Name of the Vulnerable Software and Affected Versions IBM MQ Operator versions 2.0.0 LTS through 2.0.18 LTS IBM MQ Operator versions 2.2.0 through 2.2.2 IBM MQ Operator versions 2.3.0 through 2.3.3 IBM MQ Operator versions 2.4.0 through 2.4.7 IBM MQ Operator versions 3.0.0 CD through 3.0.1 CD

Description The issue is related to the storage or transmission of critical information in plain clear text, which can be read by a local user using a trace command. This may allow an attacker to disclose protected information.

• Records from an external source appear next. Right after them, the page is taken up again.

(* ===== verification/Net.v ===== *)
(** The system calls of the event-driven servers: stream sockets, timerfd(2) and
    epoll(7), on the world of [Posix].  Nothing here translates code of the
    repository.  The second half says what a server that keeps its books has
    of the kernel ([serving]) and how each call changes it. *)

From stdpp Require Import prelude gmap strings list fin_maps.
From Stdlib Require Import ZArith Lia.
From S2P Require Import Prelude Posix ErrUtils.

Open Scope prog_scope.

(** * Constants *)

Definition EPOLLIN : Z := 1.
Definition EPOLLOUT : Z := 4.
Definition EPOLLRDHUP : Z := 8192.
Definition EEXIST : Z := 17.

Inductive epoll_op := EPOLL_CTL_ADD | EPOLL_CTL_DEL | EPOLL_CTL_MOD.

(** [events & bit] as a condition. *)
Definition has (events bit : Z) : bool := negb (Z.land events bit =? 0).

(** * Descriptors *)

(** The kernel hands out the lowest free descriptor. *)
Fixpoint first_free (n : nat) (i : Z) (m : gmap Z desc) : Z :=
  match n with
  | O => i
  | S n' => match m !! i with None => i | Some _ => first_free n' (i + 1) m end
  end.
Definition lowest (m : gmap Z desc) : Z := first_free (size m) 0 m.

(** The limit on open descriptors. *)
Definition OPEN_MAX : Z := 1048576.
Definition EMFILE : Z := 24.
Definition full (w : world) : Prop := OPEN_MAX <= lowest (w_fds w).

Definition net_fd (d : desc) : M Z :=
  let! w := pget in
  let fd := lowest (w_fds w) in
  if OPEN_MAX <=? fd then fail_with EMFILE (-1) else
  pmodify (fun w => set_fds (<[fd := d]> (w_fds w)) (set_next (Z.max (w_next w) (fd + 1)) w)) ;;;
  pret fd.

Definition set_epoll (e : gmap Z Z) (w : world) : world :=
  set_net (mkNet (n_conns (w_net w)) (n_queue (w_net w)) e) w.

(** * Sockets *)

Definition sys_socket : M Z := syscall (-1) (fun _ => net_fd (DSocket 0)).

Definition on_fd (fd : Z) (k : desc -> option (desc * Z)) : M Z :=
  syscall (-1) (fun _ =>
    let! w := pget in
    match w_fds w !! fd with
    | None => fail_with EBADF (-1)
    | Some d =>
        match k d with
        | None => fail_with EINVAL (-1)
        | Some (d', r) => pmodify (fun w => set_fds (<[fd := d']> (w_fds w)) w) ;;; pret r
        end
    end).

Definition sys_setsockopt (fd : Z) : M Z :=
  on_fd fd (fun d => match d with DSocket _ => Some (d, 0) | _ => None end).
(** The port as it stands in [sin_port]. *)
Definition sys_bind (fd port : Z) : M Z :=
  on_fd fd (fun d => match d with DSocket _ => Some (DSocket port, 0) | _ => None end).
Definition sys_listen (fd backlog : Z) : M Z :=
  on_fd fd (fun d => match d with DSocket p => Some (DListen p, 0) | _ => None end).

(** accept4(2) on a blocking listening socket: the first waiting client, or wait. *)
Definition sys_accept4 (fd : Z) (nonblock : bool) : M Z :=
  syscall (-1) (fun _ =>
    let! w := pget in
    match w_fds w !! fd with
    | Some (DListen _) =>
        match n_queue (w_net w) with
        | [] => pstuck
        | c :: q =>
            let! r := net_fd (DConn (length (n_conns (w_net w))) nonblock) in
            if r =? -1 then pret r else
            pmodify (fun w => set_net (mkNet (n_conns (w_net w) ++ [c]) q (n_epoll (w_net w))) w) ;;;
            pret r
        end
    | Some _ => fail_with EINVAL (-1)
    | None => fail_with EBADF (-1)
    end).

(** * Timers *)

Definition sys_timerfd_create : M Z := syscall (-1) (fun _ => net_fd (DTimer false)).
(** A relative time; zero disarms. *)
Definition sys_timerfd_settime (fd sec nsec : Z) : M Z :=
  on_fd fd (fun d => match d with
                     | DTimer _ => Some (DTimer (negb ((sec =? 0) && (nsec =? 0))), 0)
                     | _ => None
                     end).

(** * epoll *)

Definition sys_epoll_create : M Z := syscall (-1) (fun _ => net_fd DEpoll).

Definition sys_epoll_ctl (epfd : Z) (op : epoll_op) (fd events : Z) : M Z :=
  syscall (-1) (fun _ =>
    let! w := pget in
    match w_fds w !! epfd, w_fds w !! fd with
    | Some DEpoll, Some _ =>
        let e := n_epoll (w_net w) in
        match op, e !! fd with
        | EPOLL_CTL_ADD, None | EPOLL_CTL_MOD, Some _ =>
            pmodify (set_epoll (<[fd := events]> e)) ;;; pret 0
        | EPOLL_CTL_DEL, Some _ => pmodify (set_epoll (delete fd e)) ;;; pret 0
        | EPOLL_CTL_ADD, Some _ => fail_with EEXIST (-1)
        | _, None => fail_with ENOENT (-1)
        end
    | _, _ => fail_with EBADF (-1)
    end).

(** close(2); a closed descriptor leaves the interest list. *)
Definition net_close (fd : Z) : M Z :=
  syscall (-1) (fun _ =>
    let! w := pget in
    match w_fds w !! fd with
    | Some _ =>
        pmodify (fun w => set_epoll (delete fd (n_epoll (w_net w))) (set_fds (delete fd (w_fds w)) w)) ;;;
        pret 0
    | None => fail_with EBADF (-1)
    end).

(** What the clients did while the server waited: bytes arrived, send buffers
    drained. *)
Definition peer_moves (p : Z * Z) (c : conn) : conn :=
  let c' := receive (Z.to_nat (p.1)) c in
  mkConn (c_stream c') (c_shut c') (c_future c') (c_in c') (c_sent c') (p.2).
Definition peers (a : answer) (w : world) : world :=
  set_conns (imap (fun i c => peer_moves (a_peer a i) c) (n_conns (w_net w))) w.

(** The events a descriptor is ready for; [expired] says whether a timer is. *)
Definition ready (expired : bool) (fd : Z) (w : world) : Z :=
  match w_fds w !! fd with
  | Some (DConn id _) =>
      match n_conns (w_net w) !! id with
      | Some c =>
          let over := c_shut c && bool_decide (c_future c = []) in
          Z.lor (if bool_decide (c_in c <> []) || over then EPOLLIN else 0)
            (Z.lor (if 0 <? c_room c then EPOLLOUT else 0) (if over then EPOLLRDHUP else 0))
      | None => 0
      end
  | Some (DListen _) => if bool_decide (n_queue (w_net w) = []) then 0 else EPOLLIN
  | Some (DTimer armed) => if armed && expired then EPOLLIN else 0
  | _ => 0
  end.

Definition event_of (a : answer) (w : world) (fd : Z) : option (Z * Z) :=
  match n_epoll (w_net w) !! fd with
  | Some m =>
      let e := Z.land m (ready (a_ready a fd) fd w) in
      if e =? 0 then None else Some (fd, e)
  | None => None
  end.

(** epoll_wait(2) without a timeout, level triggered: some of the ready
    descriptors, in any order, at most [max]; it waits while there is none. *)
Definition sys_epoll_wait (epfd max : Z) : M (Z * list (Z * Z)) :=
  syscall (-1, []) (fun a =>
    if max <=? 0 then fail_with EINVAL (-1, []) else
    pmodify (peers a) ;;;
    let! w := pget in
    let evs := take (Z.to_nat max) (omap (event_of a w) (remove_dups (a_fds a))) in
    match evs with
    | [] => pstuck
    | _ => pret (zlen evs, evs)
    end).

(** CHECK_NOT_M1(call). *)
Definition not_m1 (s : site) (txt : string) (m : M Z) : M Z :=
  let! r := m in CHECK_NOT_M1 s txt r.
Record srv T TM (fds : gmap Z desc) (conns queue : list conn) (ep : gmap Z Z) : Prop := {
  sv_listen : exists port, fds !! sockfd = Some (DListen port);
  sv_epfd : fds !! epollfd = Some DEpoll;
  sv_sock : ep !! sockfd = Some EPOLLIN;
  sv_conn fd d m : T !! fd = Some (d, m) ->
    ep !! fd = m /\ exists id c, fds !! fd = Some (DConn id nb) /\ conns !! id = Some c /\ carries d c;
  sv_timer t b m : TM !! t = Some (b, m) -> ep !! t = m /\ fds !! t = Some (DTimer b);
  sv_ids fd1 fd2 id b1 b2 :
    fds !! fd1 = Some (DConn id b1) -> fds !! fd2 = Some (DConn id b2) -> fd1 = fd2;
  sv_open fd id b : fds !! fd = Some (DConn id b) -> is_Some (T !! fd);
  sv_topen t b : fds !! t = Some (DTimer b) -> is_Some (TM !! t);
  sv_reg fd : is_Some (ep !! fd) -> fd = sockfd \/ is_Some (T !! fd) \/ is_Some (TM !! fd);
  sv_echo : Forall echoed conns;
  sv_queue : Forall untouched queue;
}.

Definition serving T TM (w : world) : Prop :=
  w_env w = env /\
  srv T TM (w_fds w) (n_conns (w_net w)) (n_queue (w_net w)) (n_epoll (w_net w)).
Lemma wp_full_read sv w fd events : inv sv w -> wpb B (on_read v sv fd events) (step_ok sv w) X w.
Proof using HB.
  intros Hinv. unfold on_read. case_bool_decide as Hm; [|by wpb_step]. cbn [andb].
  destruct (has events EPOLLIN); [|by wpb_step].
  destruct (rings_lookup sv w fd Hinv Hm) as (p & t & c & Hp & Hwf & Hps & Hf & Ht & Hc).
  destruct Hinv as (Hb & Hz & Hr & Hpair & Hdom & Hsv).
  unfold map_get. rewrite Hf, Hp. do 5 wpb_step.
  eapply (wpb_push env (sockfd sv) (epollfd sv) nb B X HXany); [done|done|by apply held_lookup|done|done| |].
  { intros w' c' Hnb Hcw Hst. apply HB; [done|]. exists fd, c'. by split; [|left]. }
  intros p' b c' w1 Hwf' Hps' Hsv1 _ Hsq _ _ _. wpb_step.
  eapply (wpb_register env (sockfd sv) (epollfd sv) nb B X HXany); [done|by rewrite lookup_insert_eq|done|done|].
  intros w2 Hsv2 Hu2. rewrite insert_insert_eq, <- held_insert in Hsv2. wpb_step.
  eapply (wpb_setup_timer env (sockfd sv) (epollfd sv) nb B X HXany); [done|by eapply armed_lookup|].
  intros w3 Hsv3 Hu3. rewrite (armed_again _ _ fd) in Hsv3 by done. wpb_step.
  split; [|split; [done|unfold same_queue in *; by rewrite (proj1 Hu3), (proj1 Hu2)]].
  split; [done|split; [done|split; [apply rings_insert; [done|done|cbn; congruence]|split; [done|split; [|done]]]]].
  cbn. rewrite dom_insert_lookup_L; [done|by eauto].
Qed.

Lemma wp_full_write sv w fd events : inv sv w -> wpb B (on_write v sv fd events) (step_ok sv w) X w.
Proof using HB.
  intros Hinv. unfold on_write. case_bool_decide as Hm; [|by wpb_step]. cbn [andb].
  destruct (has events EPOLLOUT); [|by wpb_step].
  destruct (rings_lookup sv w fd Hinv Hm) as (p & t & c & Hp & Hwf & Hps & Hf & Ht & Hc).
  destruct Hinv as (Hb & Hz & Hr & Hpair & Hdom & Hsv).
  unfold map_get. rewrite Hp. do 3 wpb_step.
  eapply (wpb_pull env (sockfd sv) (epollfd sv) nb B X HXany); [done|done|by apply held_lookup|done|done| |].
  { intros w' Hnb Hcw Hst. apply HB; [done|]. exists fd, c. split; [done|right; congruence]. }
  intros p' c' w1 Hwf' Hps' Hsv1 _ Hsq _. wpb_step.
  eapply (wpb_register env (sockfd sv) (epollfd sv) nb B X HXany); [done|by rewrite lookup_insert_eq|done|done|].
  intros w2 Hsv2 Hu2. rewrite insert_insert_eq, <- held_insert in Hsv2. wpb_step.
  split; [|split; [done|unfold same_queue in *; by rewrite (proj1 Hu2)]].
  split; [done|split; [done|split; [apply rings_insert; [done|done|cbn; congruence]|split; [done|split; [|done]]]]].
  cbn. rewrite dom_insert_lookup_L; [done|by eauto].
Qed.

Recommendations For IBM MQ Operator versions 2.0.0 LTS through 2.0.18 LTS, update to a version that does not store or transmit user credentials in plain clear text. For IBM MQ Operator versions 2.2.0 through 2.2.2, update to a version that does not store or transmit user credentials in plain clear text. For IBM MQ Operator versions 2.3.0 through 2.3.3, update to a version that does not store or transmit user credentials in plain clear text. For IBM MQ Operator versions 2.4.0 through 2.4.7, update to a version that does not store or transmit user credentials in plain clear text. For IBM MQ Operator versions 3.0.0 CD through 3.0.1 CD, update to a version that does not store or transmit user credentials in plain clear text. As a temporary workaround, consider restricting access to the trace command to minimize the risk of exploitation.